В сложный для себя период писатель знакомится с Александром Ивановым и начинает посещать его мастерскую.
Н. В. Гоголь, так не равнодушный к живописи и несколько скептически наблюдавший за работами пенсионеров («здесь в Риме около пятнадцати человек наших художников… из которых иные рисуют хуже моего»), сойдясь с Ивановым и увидев в мастерской «Явление Мессии», не мог не оценить по достоинству молчаливого художника, который, кажется, вконец забыл следить за собой и которому не было никакого дела, что о нем толковали окружающие.

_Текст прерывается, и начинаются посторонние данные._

Lemma reachable_window_1_4 : reachable window_1_4.
Proof.
  apply (reachable_step (newInMemory 0) _
           (Merge [ent 1 1; ent 2 1; ent 3 1; ent 4 1]));
    [apply reachable_fresh|op_ok_tac|done].
Qed.

Lemma reachable_window_3_4 : reachable window_3_4.
Proof.
  apply (reachable_step window_1_4 _ (AppliedLogTo 3));
    [apply reachable_window_1_4|op_ok_tac|done].
Qed.

Lemma reachable_window_0 : reachable window_0.
Proof.
  apply (reachable_step (newInMemory 0) _ (Merge [ent 0 1]));
    [apply reachable_fresh|op_ok_tac|done].
Qed.

Lemma reachable_window_snapshot_max : reachable window_snapshot_max.
Proof.
  apply (reachable_step (newInMemory 0) _ (Restore (Snapshot.mk maxUint64 7)));
    [apply reachable_fresh|op_ok_tac|done].
Qed.

Lemma reachable_window_top : reachable window_top.
Proof.
  apply (reachable_step (newInMemory (maxUint64 - 2)) _
           (Merge [ent (maxUint64 - 1) 1; ent maxUint64 1]));
    [apply reachable_new; by apply u64_small|op_ok_tac|by vm_compute].
Qed.

(** ** C1: the invariant [savedTo >= markerIndex - 1] *)

(** [appliedLogTo] moves the marker and leaves [savedTo] where it is: on
    the reachable window holding 1 to 4 with nothing saved, [appliedLogTo 3]
    returns a window with [markerIndex = 3] and [savedTo = 0]. *)
Lemma appliedLogTo_breaks_savedInv :
  reachable window_1_4 ∧ op_ok (AppliedLogTo 3) ∧ savedInv window_1_4
  ∧ run (AppliedLogTo 3) window_1_4 = Ok window_3_4
  ∧ ¬ savedInv window_3_4.
Proof.
  split; [apply reachable_window_1_4|]. split; [op_ok_tac|].
  split; [unfold savedInv; simpl; lia|]. split; [done|].
  unfold savedInv. simpl. lia.
Qed.

(** C1 (amended).  On every reachable window the invariant
    [savedTo >= markerIndex - 1], read over the integers, is kept by
    [merge], [savedLogTo], [savedSnapshotTo], [commitUpdate] and [restore]
    whenever they return; [appliedLogTo index] keeps it if and only if it
    changes nothing or [index <= savedTo + 1]. *)
Theorem savedInv_preserved (im im' : inMemory) (o : Op) :
  reachable im → op_ok o → savedInv im → run o im = Ok im' →
  match o with
  | AppliedLogTo index =>
      savedInv im' ↔ (im' = im ∨ index <= savedTo im + 1)
  | _ => savedInv im'
  end.
Proof.
  intros Hr Hok Hinv Hrun.
  destruct (reachable_invariants im Hr) as ([Hm Hs _ _] & _ & _).
  unfold savedInv in *.
  destruct o as [ents|i t|i|i|cu|ss]; simpl in *.
  - destruct Hok as (Hents & _ & _).
    apply (merge_Ok _ _ _ Hm) in Hrun as (e0 & Hh & _ & Hcases); [|done].
    assert (u64 (Entry.Index e0)) as Hf.
    { destruct ents; simplify_eq/=. by apply Forall_cons in Hents as [[? _] _]. }
    pose proof (wrap64_ge (Entry.Index e0 - 1)) as Hw.
    destruct Hcases as [(_ & _ & ->)|[(_ & _ & ->)|(_ & ? & _ & ->)]];
      simpl; unfold u64 in *; lia.
  - apply savedLogTo_Ok in Hrun as [->|(? & _ & ->)]; simpl; lia.
  - apply appliedLogTo_Ok in Hrun as [->|(_ & _ & ->)]; simpl.
    + split; [by left|done].
    + split; [intros ?; right; lia|].
      intros [Heq|Hi]; [|lia].
      apply (f_equal markerIndex) in Heq. simpl in Heq. lia.
  - injection Hrun as <-.
    by destruct (savedSnapshotTo_cases im i) as [-> | ->].
  - apply commitUpdate_Ok in Hrun as (im1 & [->|(? & _ & ->)] & [->| ->]);
      simpl; lia.
  - injection Hrun as <-. simpl. destruct Hok as [Hi _].
    pose proof (wrap64_le (Snapshot.Index ss + 1)). unfold u64 in *. lia.
Qed.

Lemma savedInv_preserved_witness :
  savedInv (mkInMemory None [ent 3 1; ent 4 1] 3 2).
Proof.
  destruct (savedInv_preserved
              (mkInMemory None [ent 1 1; ent 2 1; ent 3 1; ent 4 1] 1 2)
              (mkInMemory None [ent 3 1; ent 4 1] 3 2)
              (AppliedLogTo 3)) as [_ Hkeeps].
  - apply (reachable_step window_1_4 _ (SavedLogTo 2 1));
      [apply reachable_window_1_4|op_ok_tac|reflexivity].
  - op_ok_tac.
  - unfold savedInv. simpl. lia.
  - reflexivity.
  - apply Hkeeps. right. simpl. lia.
Defined.

(** ** C5: the buffer starts at the marker and is contiguous *)

(** C5.  Whenever a public operation ([merge] of a non-empty contiguous
    run, [appliedLogTo], [restore], [savedLogTo], [savedSnapshotTo],
    [commitUpdate]) returns on a reachable window, the first buffered entry,
    if there is one, has index [markerIndex], and the buffered indices
    ascend by exactly one. *)
Theorem buffer_invariant_after_operation (im im' : inMemory) (o : Op) :
  reachable im → op_ok o → run o im = Ok im' →
  (∀ e, head (entries im') = Some e → Entry.Index e = markerIndex im')
  ∧ contiguous (entries im').
Proof.
  intros Hr Hok Hrun.
  destruct (reachable_invariants im Hr) as (Ht & Hb & _).
  pose proof (bufInv_run _ _ _ Ht Hb Hok Hrun) as Hb'. split.
  - intros e He. rewrite head_lookup in He. rewrite (Hb' _ _ He). lia.
  - by eapply covers_contiguous.
Qed.

Lemma buffer_invariant_after_operation_witness :
  (∀ e, head (entries window_3_4) = Some e
        → Entry.Index e = markerIndex window_3_4)
  ∧ contiguous (entries window_3_4).
Proof.
  apply (buffer_invariant_after_operation window_1_4 _ (AppliedLogTo 3)).
  - apply reachable_window_1_4.
  - op_ok_tac.
  - reflexivity.
Defined.

(** ** C6: [savedLogTo] *)

(** C6.  On a window whose buffer covers [[markerIndex, markerIndex+len)],
    [savedLogTo index term] returns the window with [savedTo] set to [index]
    and every other field as it was when [index >= markerIndex], the buffer
    is not empty, [index] is at most the last buffered index and the
    buffered entry of that index has the given term; when one of these
    fails it returns the window as it was.  It never panics. *)
Theorem savedLogTo_sets_savedTo_iff_accepted
    (im : inMemory) (index term : Z) :
  typed im → bufInv im → u64 index →
  (savedLogTo_accepts im index term →
     savedLogTo im index term
     = Ok (mkInMemory (snapshot im) (entries im) (markerIndex im) index))
  ∧ (¬ savedLogTo_accepts im index term →
     savedLogTo im index term = Ok im).
Proof.
  intros [Hm _ _ _] Hb Hi. rewrite savedLogTo_spec by done. split.
  - intros (Hle & _ & _ & e & He & Hidx & Hterm).
    apply list_elem_of_lookup_1 in He as [i He].
    pose proof (Hb _ _ He) as Hpos.
    replace (Z.to_nat (index - markerIndex im)) with i by lia.
    rewrite He.
    destruct (Z.leb_spec (markerIndex im) index); [|lia].
    by rewrite (proj2 (Z.eqb_eq _ _) Hterm).
  - intros Hno.
    destruct (entries im !! Z.to_nat (index - markerIndex im)) as [e|] eqn:He;
      [|done].
    destruct (Z.leb_spec (markerIndex im) index) as [Hle|]; [|done].
    destruct (Z.eqb_spec (Entry.Term e) term) as [Hterm|]; [|done].
    destruct Hno. pose proof (Hb _ _ He) as Hpos.
    pose proof (lookup_lt_Some _ _ _ He) as Hlt.
    split; [done|]. split; [by intros Hnil; rewrite Hnil in He|].
    split.
    + destruct (last (entries im)) as [l|] eqn:Hl.
      * exists l. split; [done|].
        rewrite (covers_last _ _ _ Hb Hl). unfold len. lia.
      * apply last_None in Hl. by rewrite Hl in He.
    + exists e. split; [by eapply list_elem_of_lookup_2|]. split; [lia|done].
Qed.

Lemma savedLogTo_sets_savedTo_iff_accepted_witness :
  savedLogTo window_1_4 2 1
  = Ok (mkInMemory None [ent 1 1; ent 2 1; ent 3 1; ent 4 1] 1 2)
  ∧ savedLogTo window_1_4 2 9
    = Ok (mkInMemory None [ent 1 1; ent 2 1; ent 3 1; ent 4 1] 1 0).
Proof.
  pose proof (reachable_invariants _ reachable_window_1_4) as (Ht & Hb & _).
  split.
  - apply (savedLogTo_sets_savedTo_iff_accepted window_1_4 2 1);
      [done|done|by apply u64_small|].
    split; [simpl; lia|]. split; [done|]. split.
    + exists (ent 4 1). split; [done|simpl; lia].
    + exists (ent 2 1). split; [|done].
      by apply (list_elem_of_lookup_2 _ 1%nat).
  - apply (savedLogTo_sets_savedTo_iff_accepted window_1_4 2 9);
      [done|done|by apply u64_small|].
    intros (_ & _ & _ & e & He & Hi & Hterm).
    apply list_elem_of_lookup_1 in He as [i He].
    by destruct i as [|[|[|[|i]]]]; simplify_eq/=.
Defined.

Lemma covers_filter_below (l : list Entry.t) (m hi : Z) :
  covers m l →
  filter (λ e, Entry.Index e < hi) l = take (Z.to_nat (hi - m)) l.
Proof.
  revert m. induction l as [|e l IH]; intros m H; [by rewrite take_nil|].
  apply covers_cons in H as [He Hl].
  destruct (decide (m < hi)) as [Hhi|Hhi].
  - rewrite filter_cons_True, (IH _ Hl) by lia.
    by replace (Z.to_nat (hi - m)) with (S (Z.to_nat (hi - (m + 1)))) by lia.
  - rewrite filter_cons_False, (IH _ Hl) by lia.
    replace (Z.to_nat (hi - m)) with 0%nat by lia.
    replace (Z.to_nat (hi - (m + 1))) with 0%nat by lia.
    by rewrite take_0.
Qed.

(** Without overflow the 64-bit [upperBound] is the sum itself. *)
Lemma upperBound_small (im : inMemory) :
  u64 (markerIndex im + len (entries im)) →
  upperBound im = markerIndex im + len (entries im).
Proof. apply wrap64_small. Qed.

Lemma upperBound_le (im : inMemory) :
  typed im → upperBound im <= markerIndex im + len (entries im).
Proof.
  intros [Hm _ _ _]. apply wrap64_le. unfold len, u64 in *. lia.
Qed.

(** ** C9: [getEntries] *)

(** On the reachable window that holds the entries of the two largest
    indices, [markerIndex + len(entries)] is [2^64] and the 64-bit
    [upperBound] is 0: the range from [2^64 - 2] to [2^64 - 1] meets the
    three conditions over the integers, and [getEntries] panics. *)
Lemma getEntries_panics_at_top :
  reachable window_top
  ∧ maxUint64 - 1 <= maxUint64
  ∧ markerIndex window_top <= maxUint64 - 1
  ∧ maxUint64 <= markerIndex window_top + len (entries window_top)
  ∧ getEntries window_top (maxUint64 - 1) maxUint64 = Panic.
Proof.
  split; [apply reachable_window_top|]. by vm_compute.
Qed.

Думается, влияние Иванова на впечатлительную душу Гоголя сказалось несомненно.
Станет подниматься на третий этаж незнакомого дома на Strada Felice, 126 и художник.
К этому периоду можно отнести и следующие строки из воспоминаний Ф. И. Иордана:
«Во время моего пребывания в Риме туда приехал наша знаменитость Николай Васильевич Гоголь; люди, знавшие его и читавшие его сочинения, были вне себя от восторга и искали случая увидать его за обедом или ужином, но его несообщительная натура и неразговорчивость помаленьку охладили этот восторг. Только мы трое: Александр Андреевич Иванов, гораздо позже Федор Антонович Моллер[44] и я остались вечерними посетителями Гоголя…»
Да и Иванова не мог не заинтересовать человек, рассуждающий так глубоко, захвативший своими мыслями с первых же встреч.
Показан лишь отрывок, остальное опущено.